After moving to New York University in 1996, Lehmann became interested in the behavior of germ cells, which must migrate from the embryo's posterior pole to enter the gonads. By screening for mutants with abnormal gonadogenesis, she identified several essential genes. One encoded a G protein–coupled receptor, which spans the outer membrane of cells. By transmitting certain extracellular signals into the interior of germ cells, this receptor helps initiate migration and enables the cells to push through the gut epithelium on its way to the gonad. Lehmann also discovered that gradients of lipid molecules act as road signals that point germ cells toward the gonads. "What was surprising about these results was that we didn't find some of the signals that people had predicted and shown to guide other cells like neurons," Lehmann says. "We actually found novel signaling pathways, like those using lipids."

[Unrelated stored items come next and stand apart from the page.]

(** The goroutines and the operations of [NodeLifecycle]: a heartbeat, a health
    check, a read or a write of a row that runs without another goroutine between its accesses
    returns within sixteen of them, with the answer and the effect of the operation, whatever
    fails. *)
Theorem handlers_alone now h id :
  (∀ io ts summary,
     alone 16 now (processOne_go io id ts summary) h =
     let '(r, h') := Heartbeat_processOne io h id ts now summary in (PReturn (no_node r), h')) ∧
  (∀ a b c d,
     alone 16 now (CheckNodeHealth_go a b c d id) h =
     let '(r, h') := Heartbeat_CheckNodeHealth a b c d h id now in (PReturn (no_node r), h')) ∧
  (∀ ok,
     alone 16 now (GetNode_go ok id) h =
     let '(r, pg) := PGStore_GetNode ok (cp_pg h) id now in
     (PReturn (match r with Ok n => Ok (Some n) | _ => Err "get node" end), with_pg h pg)) ∧
  (∀ ok w,
     alone 16 now (write_go ok id w) h =
     let '(r, pg) := sequential_write w ok (cp_pg h) id now in (PReturn (no_node r), with_pg h pg)).
Proof.
  split_and!.
  - intros io ts summary. pose proof (processOne_alone now h io id ts summary) as H.
    by destruct (Heartbeat_processOne io h id ts now summary).
  - intros a b c d. pose proof (check_alone now h a b c d id) as H. by destruct (Heartbeat_CheckNodeHealth a b c d h id now).
  - intros ok. unfold GetNode_go. destruct (alone_get (mkGetCall id ok ForCaller) now h) as (n & Hn & Hk).
    replace 16%nat with (n + (16 - n))%nat by lia. rewrite Hk. cbn [gc_ok gc_id].
    destruct (PGStore_GetNode ok (cp_pg h) id now) as [[node|e|] pg]; cbn [got gc_for]; by rewrite alone_return.
  - intros ok w. unfold write_go. rewrite (alone_write w ok None _ 14).
    destruct (sequential_write w ok (cp_pg h) id now) as [[u|e|] pg]; [by rewrite alone_return|done..].
Qed.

More recently, Lehmann's group has been asking what happens to germ cells when they reach the gonad and become germline stem cells in the adult. Germline stem cells divide throughout adult life to produce a daughter cell that differentiates and a replacement stem cell. Lehmann found that some of the same genes, such as nanos, that are needed for germ cell development in the embryo, are also needed in the adult to maintain the "stem cell fate." In contrast to other stem cells in the adult, which can regenerate several cell types within a tissue, germline stem cells give rise to only one cell type: egg or sperm. But these cells are then able to generate a whole new organism. Lehmann says her group is searching for a core set of genes— "the germ genes"—that make these cells so different from the other cells in the body. "We know that some of the key genes, such as nanos and pumilio, encode RNA-binding proteins," Lehmann says. "And we think they're regulating the translation of target genes that may be effectors of germline fate."
In the future, Lehmann hopes to spy on cells with a microscope to see what happens as germ cells migrate and become stem cells in the gonad. She wants to know if certain molecules localize to, say, the front of the cell, to determine the direction of migration. How the G proteincoupled receptor initiates migration and how germ cells stop migration and become stem cells is another question. And how do the "germ genes" the group is just beginning to identify collaborate to provide unique developmental programs for germ cells, such as the control of germ cell migration, while keeping germ cells immortal and fit for the next generation? Lehmann thinks up such questions not only in the lab but also when she is cross-country skiing in the winter or jogging and hiking in the summer. "My joy is the outdoors," she explains. "That is a good time to think about germ cells."